Top of EXTRACTED MATERIAL

Lemma udp_connect_ok a p ip port u : udp_ok u -> pcbs u !! a = Some p ->
  exists err u', udp_connect a ip port u = Ret (err, u') /\ udp_ok u' /\ same_but a u u' /\
    (err = ERR_OK /\ a ∈ udp_pcbs u' /\ (exists q, pcbs u' !! a = Some q /\ remote_ip q = ip /\ remote_port q = port /\
        has (udp_flags q) UDP_FLAGS_CONNECTED = true /\ local_port q <> 0 /\ (local_port p <> 0 -> local_port q = local_port p) /\ local_ip q = local_ip p)
     \/ err = ERR_USE /\ pcbs u' = pcbs u /\ udp_pcbs u' = udp_pcbs u).
Proof.
  intros Hok Hp. unfold udp_connect. rewrite Hp. cbn [deref mbind outcome_bind]. set (go := if local_port p =? 0 then _ else _).
  set (f := fun p => set_remote ip port (Z.lor (udp_flags p) UDP_FLAGS_CONNECTED) p).
  assert (exists err u1, go = Ret (err, u1) /\ udp_ok u1 /\ same_but a u u1 /\
    (err = ERR_OK /\ (exists q, pcbs u1 !! a = Some q /\ fits_in a (f q) u1 /\ local_ip q = local_ip p /\ (local_port p <> 0 -> local_port q = local_port p))
     \/ err = ERR_USE /\ pcbs u1 = pcbs u /\ udp_pcbs u1 = udp_pcbs u)) as (err & u1 & -> & Hok1 & Hsame & Hres).
  { subst go. destruct (Z.eqb_spec (local_port p) 0) as [E|E].
    - destruct (udp_bind_ok a p (local_ip p) (local_port p) u Hok Hp) as (err & u1 & -> & Hok1 & Hs & [(-> & Hin & port' & Hq & Hne & _)|(-> & H1 & H2 & _)]).
      + exists ERR_OK, u1. split; [done|]. split; [done|]. split; [done|]. left. split; [done|]. eexists. split; [exact Hq|].
        split; [|done]. by apply (fits_self a _ _ _ Hok1 Hq).
      + exists ERR_USE, u1. split; [done|]. split; [done|]. split; [done|]. by right.
    - exists ERR_OK, u. split; [done|]. split; [done|]. split; [by split|]. left. split; [done|]. exists p. split; [done|]. split; [|done].
      by apply (fits_self a p). }
  cbn [mbind outcome_bind]. destruct Hres as [(-> & q & Hq & Hfit & E1 & E2)|(-> & H1 & H2)].
  - rewrite bool_decide_false by tauto. eexists _, _. split; [reflexivity|]. split; [by apply (udp_ok_put a f q)|].
    destruct (alter_same a f u1) as [S1 S2 S3 S4 S5 S6], Hsame as [T1 T2 T3 T4 T5 T6]. split; [split; try congruence|].
    + intros b Hb. rewrite S5 by done. by apply T5.
    + intros b Hb. rewrite S6 by done. by apply T6.
    + left. split; [done|]. split; [apply activate_in|]. exists (f q). rewrite activate_same. simpl. rewrite lookup_alter_eq, Hq. split; [done|].
      split; [done|]. split; [done|]. split; [by apply has_lor_self|]. split; [apply Hfit|done].
  - exists ERR_USE, u1. split; [done|]. split; [done|]. split; [done|]. by right.
Qed.

Lemma unlink_in a b l : NoDup l -> b ∈ unlink a l <-> b ∈ l /\ b <> a.
Proof.
  induction l as [|x l IH]; intros Hn; simpl; [rewrite !elem_of_nil; tauto|]. apply NoDup_cons in Hn as [Hx Hn].
  destruct (Z.eqb_spec x a) as [->|Hne].
  - rewrite elem_of_cons. split; [intros Hb; split; [by right|by intros ->]|]. by intros [[->|?] ?].
  - rewrite !elem_of_cons, (IH Hn). naive_solver.
Qed.
Lemma unlink_nodup a l : NoDup l -> NoDup (unlink a l).
Proof.
  induction l as [|x l IH]; intros Hn; simpl; [done|]. apply NoDup_cons in Hn as [Hx Hn]. destruct (x =? a); [done|].
  constructor; [|by apply IH]. rewrite unlink_in by done. tauto.
Qed.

Bottom of EXTRACTED MATERIAL

Retype the data exactly.

**RESULT FOR THIS EXERCISE:**
Lemma udp_connect_ok a p ip port u : udp_ok u -> pcbs u !! a = Some p ->
  exists err u', udp_connect a ip port u = Ret (err, u') /\ udp_ok u' /\ same_but a u u' /\
    (err = ERR_OK /\ a ∈ udp_pcbs u' /\ (exists q, pcbs u' !! a = Some q /\ remote_ip q = ip /\ remote_port q = port /\
        has (udp_flags q) UDP_FLAGS_CONNECTED = true /\ local_port q <> 0 /\ (local_port p <> 0 -> local_port q = local_port p) /\ local_ip q = local_ip p)
     \/ err = ERR_USE /\ pcbs u' = pcbs u /\ udp_pcbs u' = udp_pcbs u).
Proof.
  intros Hok Hp. unfold udp_connect. rewrite Hp. cbn [deref mbind outcome_bind]. set (go := if local_port p =? 0 then _ else _).
  set (f := fun p => set_remote ip port (Z.lor (udp_flags p) UDP_FLAGS_CONNECTED) p).
  assert (exists err u1, go = Ret (err, u1) /\ udp_ok u1 /\ same_but a u u1 /\
    (err = ERR_OK /\ (exists q, pcbs u1 !! a = Some q /\ fits_in a (f q) u1 /\ local_ip q = local_ip p /\ (local_port p <> 0 -> local_port q = local_port p))
     \/ err = ERR_USE /\ pcbs u1 = pcbs u /\ udp_pcbs u1 = udp_pcbs u)) as (err & u1 & -> & Hok1 & Hsame & Hres).
  { subst go. destruct (Z.eqb_spec (local_port p) 0) as [E|E].
    - destruct (udp_bind_ok a p (local_ip p) (local_port p) u Hok Hp) as (err & u1 & -> & Hok1 & Hs & [(-> & Hin & port' & Hq & Hne & _)|(-> & H1 & H2 & _)]).
      + exists ERR_OK, u1. split; [done|]. split; [done|]. split; [done|]. left. split; [done|]. eexists. split; [exact Hq|].
        split; [|done]. by apply (fits_self a _ _ _ Hok1 Hq).
      + exists ERR_USE, u1. split; [done|]. split; [done|]. split; [done|]. by right.
    - exists ERR_OK, u. split; [done|]. split; [done|]. split; [by split|]. left. split; [done|]. exists p. split; [done|]. split; [|done].
      by apply (fits_self a p). }
  cbn [mbind outcome_bind]. destruct Hres as [(-> & q & Hq & Hfit & E1 & E2)|(-> & H1 & H2)].
  - rewrite bool_decide_false by tauto. eexists _, _. split; [reflexivity|]. split; [by apply (udp_ok_put a f q)|].
    destruct (alter_same a f u1) as [S1 S2 S3 S4 S5 S6], Hsame as [T1 T2 T3 T4 T5 T6]. split; [split; try congruence|].
    + intros b Hb. rewrite S5 by done. by apply T5.
    + intros b Hb. rewrite S6 by done. by apply T6.
    + left. split; [done|]. split; [apply activate_in|]. exists (f q). rewrite activate_same. simpl. rewrite lookup_alter_eq, Hq. split; [done|].
      split; [done|]. split; [done|]. split; [by apply has_lor_self|]. split; [apply Hfit|done].
  - exists ERR_USE, u1. split; [done|]. split; [done|]. split; [done|]. by right.
Qed.

Lemma unlink_in a b l : NoDup l -> b ∈ unlink a l <-> b ∈ l /\ b <> a.
Proof.
  induction l as [|x l IH]; intros Hn; simpl; [rewrite !elem_of_nil; tauto|]. apply NoDup_cons in Hn as [Hx Hn].
  destruct (Z.eqb_spec x a) as [->|Hne].
  - rewrite elem_of_cons. split; [intros Hb; split; [by right|by intros ->]|]. by intros [[->|?] ?].
  - rewrite !elem_of_cons, (IH Hn). naive_solver.
Qed.
Lemma unlink_nodup a l : NoDup l -> NoDup (unlink a l).
Proof.
  induction l as [|x l IH]; intros Hn; simpl; [done|]. apply NoDup_cons in Hn as [Hx Hn]. destruct (x =? a); [done|].
  constructor; [|by apply IH]. rewrite unlink_in by done. tauto.
Qed.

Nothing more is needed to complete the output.